United States District Court, D. New Jersey

August 2, 2017

D. RUSSO INC., et al., Plaintiffs,
v.
JEFFREY CHIESA, et al., Defendants.

          OPINION & ORDER

          Stanley R. Chesler, U.S.D.J.

         This matter comes before the Court on two motions for summary judgment, pursuant to Federal Rule of Civil Procedure 56: 1) the motion by Defendants Daniel Antonelli, Suzette Cavados, Manuel Figeuiredo, Joseph Florio, Kevin Kalendek, Ronald Manzella, Richard Milanda, Clifton People, Anthony Terrezza, the Township of Union Police Department, and the Township of Union (collectively, the “Township”); and the cross-motion by Plaintiffs D. Russo Inc. t/a “H22, ” Kevin Hickey (“Hickey”), and the estate of Daniel Russo (collectively, “Plaintiffs”). For the reasons stated below, Defendants' motion will be granted in part and denied in part, and Plaintiffs' cross-motion will be denied.

         This case arises from a long-running dispute between Plaintiffs, an adult entertainment business known as “Hott 22” which operated in the Township of Union, New Jersey and its owners, and the Township. Plaintiffs filed this case in 2012, and the complaint presently active is the Second Amended Complaint (“SAC”), which asserts six counts (though the count which comes sixth is denominated the “Tenth Count.”)

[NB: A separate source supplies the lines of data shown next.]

(** C29: the functions that are found get their drivers: the code of a driver is
    called for devices it is for and whose needs are met, for every device at
    most once and for every group at most once; a device that no driver claimed
    is matched at most by drivers of groups that took another device. *)
Theorem pci_init_correct (d : D) (table : list (pci_driver_entry_t (D := D))) :
  (∀ x, in_range x → there d x = true → bars_are d x 0 (kinds x)) → (∀ e, e ∈ table → 0 <= group_id e < 31) →
  ∃ devs calls d', pci_init m hhdm_offset acpi table d = Ok (devs, calls, d') ∧
    place <$> devs = filter (λ x, reached d x = true) locations ∧
    (∀ c, c ∈ calls → call_right acpi table c ∧ called_with c ∈ devs) ∧
    NoDup ((λ c, place (called_with c)) <$> calls) ∧
    (∀ i j c c', calls !! i = Some c → calls !! j = Some c' → group_id (driver c) ≠ 0 → group_id (driver c) = group_id (driver c') → i = j) ∧
    ∀ x e, x ∈ devs → claimed x = false → e ∈ table → driver_matches e x = true →
      group_id e ≠ 0 ∧ ∃ e' y, e' ∈ table ∧ group_id e' = group_id e ∧ y ∈ devs ∧ claimed y = true ∧ driver_matches e' y = true.
Proof.
  intros Hk Hg. destruct (sweep_ok m hhdm_offset acpi kinds d Hk) as ([c d1]&E&HL&_&Hs). cbn in HL. rewrite found_eq in HL.
  unfold pci_init. rewrite E. cbn [mbind result_bind]. set (L := filter (λ x, reached d x = true) locations) in *.
  assert (place <$> discovered c = L) as Hpl by (rewrite HL; apply found_places).
  destruct (match_table_ok m hhdm_offset acpi table (discovered c) Hg) with (rest := table) (T := @nil (pci_driver_entry_t (D := D))) (devs := discovered c) (groups := 0)
    (calls := @nil (call (D := D))) (d := d1) as (devs&gs&calls&d2&E2&HM).
  - rewrite Hpl. apply NoDup_filter, locations_nodup.
  - rewrite Hpl. apply Forall_forall. intros x [_ Hx]%list_elem_of_filter. by apply locations_in_range.
  - done.
  - constructor; try (intros ? ?%elem_of_nil; done); try done; [by apply Forall2_same_length_lookup_2; [done|]; intros ? x y Hx Hy; left; congruence|constructor| |].
    + intros x e _ _ ?%elem_of_nil. done.
    + intros g. by rewrite Z.bits_0.
  - rewrite E2. cbn [mbind result_bind]. exists devs, calls, d2. split; [done|]. pose proof (matched_places _ _ _ _ _ _ _ HM) as Hpl2. destruct HM as [_ Hc Hcl Ho _ Hgr Hr Hw].
    split; [by rewrite Hpl2|]. split; [intros c0 Hc0; split; [auto|by apply Hcl]|]. split; [done|]. split; [done|].
    intros x e Hx Hxc He Hm. rewrite rev_append_rev, app_nil_r in Hr. destruct (Hr x e Hx Hxc) as [Hne Hb]; [by apply list_elem_of_In, in_rev; rewrite rev_involutive; apply list_elem_of_In|done|].
    split; [done|]. destruct (Hw _ Hb) as (e'&y&?&?&?&?&?). by exists e', y.
Qed.
End Theorems.
Lemma ctx_invariant_try_except {A : Type} (m : M A) catches h :
  ctx_invariant P m -> (forall e, ctx_invariant P (h e)) ->
  ctx_invariant P (try_except m catches h).
Proof.
  intros Hm Hh st H. unfold try_except. specialize (Hm st H).
  destruct (m st) as [[a | e | | ] st1]; simpl in *; try exact Hm.
  destruct (catches e); [apply Hh, Hm | exact Hm].
Qed.

Lemma ctx_invariant_while cond body :
  ctx_invariant P body -> ctx_invariant P (while_ cond body).
Proof.
  intros Hb st. unfold while_.
  generalize (S (List.length (oracle st))) as fuel. intros fuel. revert st.
  induction fuel as [ | fuel IH]; intros st H; cbn [while_fuel];
    [exact H | ].
  destruct (cond st); [ | exact H].
  specialize (Hb st H).
  destruct (body st) as [[[] | e | | ] st1]; simpl in *; try exact Hb.
  apply IH, Hb.
Qed.

Lemma ctx_invariant_async_for body :
  (forall frame, ctx_invariant P (body frame)) ->
  ctx_invariant P (async_for body).
Proof.
  intros Hb st. unfold async_for.
  generalize (S (List.length (oracle st))) as fuel. intros fuel. revert st.
  induction fuel as [ | fuel IH]; intros st H; cbn [async_for_fuel];
    [exact H | ].
  pose proof (ctx_invariant_await EvNextFrame st H) as Ha.
  destruct (await EvNextFrame st) as [[[frame | ] | e | | ] st1];
    simpl in *; try exact Ha.
  specialize (Hb frame st1 Ha).
  destruct (body frame st1) as [[[] | e | | ] st2]; simpl in *; try exact Hb.
  apply IH, Hb.
Qed.

Lemma ctx_invariant_get_video_track_from attempts :
  ctx_invariant P (get_video_track_from attempts).
Proof.
  induction attempts as [ | attempts IH]; cbn [get_video_track_from].
  - apply ctx_invariant_ret.
  - apply ctx_invariant_bind; [apply ctx_invariant_gets | ].
    intros r. destruct (scan_participants (remote_participants r)).
    + apply ctx_invariant_bind; [apply ctx_invariant_emit | ].
      intros _. apply ctx_invariant_ret.
    + apply ctx_invariant_bind; [apply ctx_invariant_sleep | ].
      intros _. exact IH.
Qed.

Lemma ctx_invariant_process_video : ctx_invariant P process_video.
Proof.
  apply ctx_invariant_try_except; [ | intros e; apply ctx_invariant_emit].
  apply ctx_invariant_while, ctx_invariant_try_except.
  - apply ctx_invariant_bind; [apply ctx_invariant_get_video_track_from | ].
    intros [t | ].
    + apply ctx_invariant_bind; [apply ctx_invariant_emit | ].
      intros _. apply ctx_invariant_bind; [apply ctx_invariant_emit | ].
      intros _. apply ctx_invariant_async_for.
      intros frame. apply ctx_invariant_update_image.
    + apply ctx_invariant_bind; [apply ctx_invariant_emit | ].
      intros _. apply ctx_invariant_sleep.
  - intros e. apply ctx_invariant_bind; [apply ctx_invariant_emit | ].
    intros _. apply ctx_invariant_sleep.
Qed.

End CacheInvariant.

         The Second Amended Complaint asserts that it concerns events which occurred on or about April 13, 2012, when officers from the Township of Union Police Department closed down Hott 22 on the basis that it violated the Sexually Oriented Business Act (“SOBA”), N.J.S.A. § 2C:34-7. Defendants have now moved for summary judgment on certain claims, and Plaintiffs have cross-moved for summary judgment on certain claims.

         On June 15, 2017, Plaintiffs submitted a sur-reply brief - a reply to Defendants' opposition to their cross-motion - without leave of the Court. Local Civil Rule 7.1(h) states: “No reply brief in support of the cross-motion shall be served and filed without leave of the assigned district or magistrate judge.” Because the sur-reply brief was not permitted by L. Civ. R. 7.1(h), it was not considered by this Court.

         Defendants first move for summary judgment on all claims against the Township of Union Police Department on the ground that a municipal police department is not a “person, ” separate from the municipality, within the meaning of 42 U.S.C. § 1983. Plaintiffs agree, and Judgment will be entered in Defendants' favor on all claims against the Township of Union Police Department.

         Defendants next move for summary judgment on all Monell claims against the Township of Union, contending that Plaintiffs have no evidence to support these claims. In opposition, Plaintiffs point to the letter dated April 13, 2012 from Daniel Antonelli, attorney for the Township, to Kevin Hickey. In this brief letter, in short, Mr. Antonelli reported that the New Jersey Supreme Court had denied certification of the case challenging the decision of the Appellate Division that N.J.S.A. 2C:34-7 was constitutional as applied to Hott 22. (Hittman Cert. Ex. A.) The letter then stated:

Consequently, please accept this letter as a cease and desist Order. If you continue to operate your business you, the manager or anyone else running the business will be deemed to have violated the above mentioned statute, which under the law is a fourth degree crime.

(Id.) Plaintiffs' opposition brief calls this letter “a smoking gun, ” and argues: “If Mr. Antonelli's letter . . . fails to evidence policy making, with the knowledge and approval of the Township, then there is scarcely likely to be a fact pattern that does.” (Pls.' Opp. Br.) The opposition brief does not give any further explanation of how Plaintiffs support their Monell claim against the Township.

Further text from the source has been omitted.